__Aim of the task__: Find the line containing "(** * A shallow" in the listing below. Repeat it exactly, along with each following line up to and including the one containing "(** The indices".

_ _ _ _ _ _ _

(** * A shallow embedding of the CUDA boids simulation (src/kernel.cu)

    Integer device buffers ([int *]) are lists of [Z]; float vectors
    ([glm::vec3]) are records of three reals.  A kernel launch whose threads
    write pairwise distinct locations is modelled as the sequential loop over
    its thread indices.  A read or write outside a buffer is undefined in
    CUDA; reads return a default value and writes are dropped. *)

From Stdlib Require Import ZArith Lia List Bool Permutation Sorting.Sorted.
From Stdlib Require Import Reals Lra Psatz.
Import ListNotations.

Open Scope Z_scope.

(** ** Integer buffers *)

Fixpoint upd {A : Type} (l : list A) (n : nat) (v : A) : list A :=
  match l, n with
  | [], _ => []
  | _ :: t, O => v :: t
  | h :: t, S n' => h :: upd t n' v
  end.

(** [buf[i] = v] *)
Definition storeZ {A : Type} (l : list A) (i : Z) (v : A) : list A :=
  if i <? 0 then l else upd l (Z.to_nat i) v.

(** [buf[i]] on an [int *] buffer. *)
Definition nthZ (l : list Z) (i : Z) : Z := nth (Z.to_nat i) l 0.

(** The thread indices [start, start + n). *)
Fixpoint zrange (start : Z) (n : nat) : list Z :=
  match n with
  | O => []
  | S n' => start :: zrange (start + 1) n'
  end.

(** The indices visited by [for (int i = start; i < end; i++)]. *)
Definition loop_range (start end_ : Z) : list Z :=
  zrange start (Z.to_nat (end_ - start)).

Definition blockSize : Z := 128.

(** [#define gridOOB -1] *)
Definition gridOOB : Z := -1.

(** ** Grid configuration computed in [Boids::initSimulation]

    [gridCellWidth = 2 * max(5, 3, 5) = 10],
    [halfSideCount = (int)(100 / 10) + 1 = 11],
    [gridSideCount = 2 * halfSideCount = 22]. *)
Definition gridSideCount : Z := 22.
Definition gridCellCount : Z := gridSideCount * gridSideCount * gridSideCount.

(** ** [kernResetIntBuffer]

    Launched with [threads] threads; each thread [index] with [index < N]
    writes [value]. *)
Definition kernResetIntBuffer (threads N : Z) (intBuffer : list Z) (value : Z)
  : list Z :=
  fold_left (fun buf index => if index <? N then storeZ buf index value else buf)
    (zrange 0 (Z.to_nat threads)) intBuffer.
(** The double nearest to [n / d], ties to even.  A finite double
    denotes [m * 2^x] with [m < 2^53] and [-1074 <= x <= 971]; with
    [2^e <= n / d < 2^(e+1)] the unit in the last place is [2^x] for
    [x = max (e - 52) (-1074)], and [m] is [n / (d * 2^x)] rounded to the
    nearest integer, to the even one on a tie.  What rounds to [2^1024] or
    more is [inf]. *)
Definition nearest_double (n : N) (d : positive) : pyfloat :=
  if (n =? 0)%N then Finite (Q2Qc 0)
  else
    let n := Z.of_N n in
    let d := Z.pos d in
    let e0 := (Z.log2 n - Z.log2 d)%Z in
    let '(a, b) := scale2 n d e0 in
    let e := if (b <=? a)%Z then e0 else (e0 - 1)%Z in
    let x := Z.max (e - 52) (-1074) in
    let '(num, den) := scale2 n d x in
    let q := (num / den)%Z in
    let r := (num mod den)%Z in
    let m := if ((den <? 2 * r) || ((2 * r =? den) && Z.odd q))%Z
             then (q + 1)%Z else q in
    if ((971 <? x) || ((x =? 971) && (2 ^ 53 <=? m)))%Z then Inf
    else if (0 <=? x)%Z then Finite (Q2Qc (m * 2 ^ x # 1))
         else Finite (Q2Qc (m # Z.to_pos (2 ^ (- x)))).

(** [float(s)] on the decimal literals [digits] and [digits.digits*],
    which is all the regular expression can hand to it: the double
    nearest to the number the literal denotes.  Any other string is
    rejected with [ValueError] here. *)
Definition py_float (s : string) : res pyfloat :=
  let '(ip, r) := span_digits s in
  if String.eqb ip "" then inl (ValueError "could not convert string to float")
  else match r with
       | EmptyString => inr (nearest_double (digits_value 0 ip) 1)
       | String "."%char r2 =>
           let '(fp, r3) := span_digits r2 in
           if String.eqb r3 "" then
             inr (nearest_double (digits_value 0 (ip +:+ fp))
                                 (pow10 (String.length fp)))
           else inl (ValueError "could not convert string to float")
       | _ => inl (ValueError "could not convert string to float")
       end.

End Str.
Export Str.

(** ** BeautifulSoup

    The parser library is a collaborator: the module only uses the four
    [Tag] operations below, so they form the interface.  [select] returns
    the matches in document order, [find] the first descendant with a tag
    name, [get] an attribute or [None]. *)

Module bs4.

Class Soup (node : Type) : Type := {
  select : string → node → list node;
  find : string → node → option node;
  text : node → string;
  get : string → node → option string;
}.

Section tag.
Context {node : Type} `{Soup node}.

_ _ _ _ _ _ _

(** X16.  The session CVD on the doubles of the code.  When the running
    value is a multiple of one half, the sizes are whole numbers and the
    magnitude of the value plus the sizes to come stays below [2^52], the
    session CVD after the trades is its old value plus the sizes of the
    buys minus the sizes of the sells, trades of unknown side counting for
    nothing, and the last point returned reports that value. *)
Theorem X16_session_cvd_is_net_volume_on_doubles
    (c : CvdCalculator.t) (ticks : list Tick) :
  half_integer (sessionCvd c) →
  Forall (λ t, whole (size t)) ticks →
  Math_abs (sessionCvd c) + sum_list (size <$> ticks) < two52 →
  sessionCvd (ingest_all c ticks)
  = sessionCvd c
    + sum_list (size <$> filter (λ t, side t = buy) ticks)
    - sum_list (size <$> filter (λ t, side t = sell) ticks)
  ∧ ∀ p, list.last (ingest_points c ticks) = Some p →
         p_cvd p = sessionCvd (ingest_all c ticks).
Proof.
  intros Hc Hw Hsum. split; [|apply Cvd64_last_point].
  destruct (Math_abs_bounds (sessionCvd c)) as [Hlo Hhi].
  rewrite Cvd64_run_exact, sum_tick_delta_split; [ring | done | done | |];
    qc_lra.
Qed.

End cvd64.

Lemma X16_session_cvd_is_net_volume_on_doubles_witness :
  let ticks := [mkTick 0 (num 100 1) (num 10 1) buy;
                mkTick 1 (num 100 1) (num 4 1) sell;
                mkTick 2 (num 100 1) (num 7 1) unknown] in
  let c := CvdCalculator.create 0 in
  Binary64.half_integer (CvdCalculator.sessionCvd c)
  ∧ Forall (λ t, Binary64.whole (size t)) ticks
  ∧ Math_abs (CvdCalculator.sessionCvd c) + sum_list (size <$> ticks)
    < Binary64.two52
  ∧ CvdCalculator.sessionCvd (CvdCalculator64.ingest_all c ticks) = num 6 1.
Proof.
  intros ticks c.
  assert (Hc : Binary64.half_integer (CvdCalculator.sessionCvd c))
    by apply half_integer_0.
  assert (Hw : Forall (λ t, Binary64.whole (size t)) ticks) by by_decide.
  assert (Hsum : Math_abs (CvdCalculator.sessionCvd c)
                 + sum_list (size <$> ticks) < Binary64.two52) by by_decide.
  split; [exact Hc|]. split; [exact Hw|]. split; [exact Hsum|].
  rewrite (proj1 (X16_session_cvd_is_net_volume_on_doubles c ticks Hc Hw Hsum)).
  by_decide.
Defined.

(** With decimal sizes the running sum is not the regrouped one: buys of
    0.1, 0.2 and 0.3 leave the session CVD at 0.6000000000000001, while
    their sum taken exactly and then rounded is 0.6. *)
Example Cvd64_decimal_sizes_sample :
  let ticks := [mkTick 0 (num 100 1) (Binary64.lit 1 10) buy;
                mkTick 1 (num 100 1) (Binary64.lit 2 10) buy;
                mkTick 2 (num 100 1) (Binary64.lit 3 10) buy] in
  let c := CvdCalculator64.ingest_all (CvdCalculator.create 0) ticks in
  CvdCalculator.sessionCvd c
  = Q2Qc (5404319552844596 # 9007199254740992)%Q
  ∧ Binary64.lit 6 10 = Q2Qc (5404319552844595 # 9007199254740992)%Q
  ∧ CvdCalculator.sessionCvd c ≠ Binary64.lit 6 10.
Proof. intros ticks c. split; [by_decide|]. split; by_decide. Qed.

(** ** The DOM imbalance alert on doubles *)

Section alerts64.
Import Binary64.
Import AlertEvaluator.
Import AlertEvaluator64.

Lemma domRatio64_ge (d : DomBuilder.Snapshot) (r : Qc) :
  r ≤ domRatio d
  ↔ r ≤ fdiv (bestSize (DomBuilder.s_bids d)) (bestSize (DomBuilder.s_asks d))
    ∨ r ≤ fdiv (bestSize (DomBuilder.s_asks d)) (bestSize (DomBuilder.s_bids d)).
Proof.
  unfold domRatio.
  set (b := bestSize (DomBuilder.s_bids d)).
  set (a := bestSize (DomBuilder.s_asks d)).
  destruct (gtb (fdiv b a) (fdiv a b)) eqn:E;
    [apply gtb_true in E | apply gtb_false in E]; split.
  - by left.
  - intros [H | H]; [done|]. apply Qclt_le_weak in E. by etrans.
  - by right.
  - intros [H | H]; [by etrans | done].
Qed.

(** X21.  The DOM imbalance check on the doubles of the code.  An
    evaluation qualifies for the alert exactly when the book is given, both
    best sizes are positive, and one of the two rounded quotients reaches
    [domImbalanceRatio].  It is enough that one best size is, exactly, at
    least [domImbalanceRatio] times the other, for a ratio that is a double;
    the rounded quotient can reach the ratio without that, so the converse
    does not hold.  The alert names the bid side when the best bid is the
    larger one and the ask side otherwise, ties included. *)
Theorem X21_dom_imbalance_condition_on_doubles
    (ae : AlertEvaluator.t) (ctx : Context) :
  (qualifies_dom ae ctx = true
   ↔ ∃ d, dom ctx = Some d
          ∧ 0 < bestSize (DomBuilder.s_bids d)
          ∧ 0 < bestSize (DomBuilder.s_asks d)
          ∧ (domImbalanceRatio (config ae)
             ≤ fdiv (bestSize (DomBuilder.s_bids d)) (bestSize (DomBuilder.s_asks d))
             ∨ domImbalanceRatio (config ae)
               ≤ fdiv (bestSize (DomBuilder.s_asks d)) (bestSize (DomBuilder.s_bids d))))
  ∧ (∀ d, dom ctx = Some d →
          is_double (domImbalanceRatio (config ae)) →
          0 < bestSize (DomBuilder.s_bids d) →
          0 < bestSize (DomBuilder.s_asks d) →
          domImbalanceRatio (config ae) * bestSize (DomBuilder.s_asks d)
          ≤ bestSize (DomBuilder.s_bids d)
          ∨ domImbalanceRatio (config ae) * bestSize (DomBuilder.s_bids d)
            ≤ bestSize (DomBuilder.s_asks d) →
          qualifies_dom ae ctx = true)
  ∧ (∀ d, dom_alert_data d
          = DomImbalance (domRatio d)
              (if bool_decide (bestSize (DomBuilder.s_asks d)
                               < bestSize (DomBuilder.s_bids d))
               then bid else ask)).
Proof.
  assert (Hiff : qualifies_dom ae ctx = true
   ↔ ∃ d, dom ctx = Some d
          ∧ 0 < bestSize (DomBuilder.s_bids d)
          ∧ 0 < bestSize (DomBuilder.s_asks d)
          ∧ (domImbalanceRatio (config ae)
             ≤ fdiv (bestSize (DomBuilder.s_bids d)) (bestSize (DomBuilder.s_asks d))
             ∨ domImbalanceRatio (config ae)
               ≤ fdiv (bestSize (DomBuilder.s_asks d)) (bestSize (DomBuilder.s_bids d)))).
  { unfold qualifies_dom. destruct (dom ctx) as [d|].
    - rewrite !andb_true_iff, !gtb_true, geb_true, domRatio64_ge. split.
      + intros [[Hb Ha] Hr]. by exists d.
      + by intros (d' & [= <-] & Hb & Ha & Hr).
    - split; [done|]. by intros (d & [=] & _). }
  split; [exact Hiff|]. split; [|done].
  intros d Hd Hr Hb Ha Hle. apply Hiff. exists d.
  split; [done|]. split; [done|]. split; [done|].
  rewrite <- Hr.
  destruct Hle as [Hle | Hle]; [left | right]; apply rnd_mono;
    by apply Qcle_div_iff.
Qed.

_ _ _ _ _ _ _

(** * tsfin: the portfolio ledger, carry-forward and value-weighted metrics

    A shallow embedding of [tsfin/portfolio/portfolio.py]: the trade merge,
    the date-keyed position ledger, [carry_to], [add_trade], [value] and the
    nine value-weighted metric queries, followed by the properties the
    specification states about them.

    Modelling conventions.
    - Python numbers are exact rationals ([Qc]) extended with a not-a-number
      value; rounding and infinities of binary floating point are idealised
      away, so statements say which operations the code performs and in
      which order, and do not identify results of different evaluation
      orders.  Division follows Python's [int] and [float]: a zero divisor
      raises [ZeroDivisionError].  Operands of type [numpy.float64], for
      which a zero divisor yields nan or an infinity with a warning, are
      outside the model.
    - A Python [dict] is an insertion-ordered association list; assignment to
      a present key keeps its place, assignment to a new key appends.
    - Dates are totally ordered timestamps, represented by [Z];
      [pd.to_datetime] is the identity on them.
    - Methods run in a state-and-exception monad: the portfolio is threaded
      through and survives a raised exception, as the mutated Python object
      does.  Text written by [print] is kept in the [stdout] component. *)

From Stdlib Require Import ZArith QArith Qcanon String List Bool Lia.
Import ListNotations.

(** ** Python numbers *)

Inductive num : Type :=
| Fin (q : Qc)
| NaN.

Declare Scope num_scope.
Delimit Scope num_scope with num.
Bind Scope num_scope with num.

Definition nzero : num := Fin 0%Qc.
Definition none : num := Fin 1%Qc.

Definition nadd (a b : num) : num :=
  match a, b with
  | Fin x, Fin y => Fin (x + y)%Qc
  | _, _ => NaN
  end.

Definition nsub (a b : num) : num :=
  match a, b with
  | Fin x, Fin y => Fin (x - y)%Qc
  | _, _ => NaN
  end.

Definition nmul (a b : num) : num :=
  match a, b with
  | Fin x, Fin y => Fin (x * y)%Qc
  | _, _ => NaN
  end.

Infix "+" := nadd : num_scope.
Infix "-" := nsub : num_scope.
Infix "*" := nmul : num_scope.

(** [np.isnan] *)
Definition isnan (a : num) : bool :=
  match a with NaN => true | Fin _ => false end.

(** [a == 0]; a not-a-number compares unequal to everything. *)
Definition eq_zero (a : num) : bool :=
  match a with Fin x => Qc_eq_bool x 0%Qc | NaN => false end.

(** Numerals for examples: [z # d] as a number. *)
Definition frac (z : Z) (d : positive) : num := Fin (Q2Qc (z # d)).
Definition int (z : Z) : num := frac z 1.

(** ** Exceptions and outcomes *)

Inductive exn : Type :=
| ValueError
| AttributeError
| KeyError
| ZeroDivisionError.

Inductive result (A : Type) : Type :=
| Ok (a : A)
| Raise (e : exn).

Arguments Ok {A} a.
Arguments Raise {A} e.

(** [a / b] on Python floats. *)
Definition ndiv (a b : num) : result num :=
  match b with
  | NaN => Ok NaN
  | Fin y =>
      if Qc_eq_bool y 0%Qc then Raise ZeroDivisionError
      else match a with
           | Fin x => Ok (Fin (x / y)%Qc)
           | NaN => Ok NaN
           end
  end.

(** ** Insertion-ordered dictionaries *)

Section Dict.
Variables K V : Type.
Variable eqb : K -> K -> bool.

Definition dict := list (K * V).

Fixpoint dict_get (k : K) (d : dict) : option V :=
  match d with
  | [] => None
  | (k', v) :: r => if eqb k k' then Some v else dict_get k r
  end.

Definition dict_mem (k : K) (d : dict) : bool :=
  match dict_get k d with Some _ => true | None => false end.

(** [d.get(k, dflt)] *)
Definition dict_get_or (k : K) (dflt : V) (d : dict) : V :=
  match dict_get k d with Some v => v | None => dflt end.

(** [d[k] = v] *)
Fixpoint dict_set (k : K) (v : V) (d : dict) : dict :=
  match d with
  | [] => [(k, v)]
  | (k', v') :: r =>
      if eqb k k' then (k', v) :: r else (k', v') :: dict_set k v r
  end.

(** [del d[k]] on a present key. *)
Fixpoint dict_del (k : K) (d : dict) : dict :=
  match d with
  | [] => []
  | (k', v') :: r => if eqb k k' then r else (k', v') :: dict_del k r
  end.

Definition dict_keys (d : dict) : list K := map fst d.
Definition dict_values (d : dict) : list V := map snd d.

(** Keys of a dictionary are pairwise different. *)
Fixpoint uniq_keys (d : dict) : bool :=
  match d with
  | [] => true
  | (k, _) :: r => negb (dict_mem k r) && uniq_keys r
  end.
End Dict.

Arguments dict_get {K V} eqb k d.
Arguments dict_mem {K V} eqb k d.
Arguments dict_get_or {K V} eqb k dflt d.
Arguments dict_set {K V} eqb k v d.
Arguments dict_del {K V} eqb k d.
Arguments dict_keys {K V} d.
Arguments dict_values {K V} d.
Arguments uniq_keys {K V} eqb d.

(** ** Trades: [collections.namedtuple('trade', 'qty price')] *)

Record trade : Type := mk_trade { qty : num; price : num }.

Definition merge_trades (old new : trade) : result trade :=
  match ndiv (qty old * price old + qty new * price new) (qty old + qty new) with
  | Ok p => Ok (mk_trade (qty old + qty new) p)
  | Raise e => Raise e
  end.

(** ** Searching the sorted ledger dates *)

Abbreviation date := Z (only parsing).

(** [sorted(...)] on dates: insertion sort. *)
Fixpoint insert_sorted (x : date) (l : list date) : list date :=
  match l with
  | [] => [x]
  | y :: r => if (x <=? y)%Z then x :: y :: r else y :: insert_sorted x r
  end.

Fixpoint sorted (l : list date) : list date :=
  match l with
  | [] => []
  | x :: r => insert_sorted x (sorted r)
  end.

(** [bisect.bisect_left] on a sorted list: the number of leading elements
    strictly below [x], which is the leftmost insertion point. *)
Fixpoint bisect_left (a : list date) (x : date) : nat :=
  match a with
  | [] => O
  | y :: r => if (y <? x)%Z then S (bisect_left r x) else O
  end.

_ _ _ _ _ _ _

__Task output__:
(** * A shallow embedding of the CUDA boids simulation (src/kernel.cu)

    Integer device buffers ([int *]) are lists of [Z]; float vectors
    ([glm::vec3]) are records of three reals.  A kernel launch whose threads
    write pairwise distinct locations is modelled as the sequential loop over
    its thread indices.  A read or write outside a buffer is undefined in
    CUDA; reads return a default value and writes are dropped. *)

From Stdlib Require Import ZArith Lia List Bool Permutation Sorting.Sorted.
From Stdlib Require Import Reals Lra Psatz.
Import ListNotations.

Open Scope Z_scope.

(** ** Integer buffers *)

Fixpoint upd {A : Type} (l : list A) (n : nat) (v : A) : list A :=
  match l, n with
  | [], _ => []
  | _ :: t, O => v :: t
  | h :: t, S n' => h :: upd t n' v
  end.

(** [buf[i] = v] *)
Definition storeZ {A : Type} (l : list A) (i : Z) (v : A) : list A :=
  if i <? 0 then l else upd l (Z.to_nat i) v.

(** [buf[i]] on an [int *] buffer. *)
Definition nthZ (l : list Z) (i : Z) : Z := nth (Z.to_nat i) l 0.

(** The thread indices [start, start + n). *)
Fixpoint zrange (start : Z) (n : nat) : list Z :=
  match n with
  | O => []
  | S n' => start :: zrange (start + 1) n'
  end.

(** The indices visited by [for (int i = start; i < end; i++)]. *)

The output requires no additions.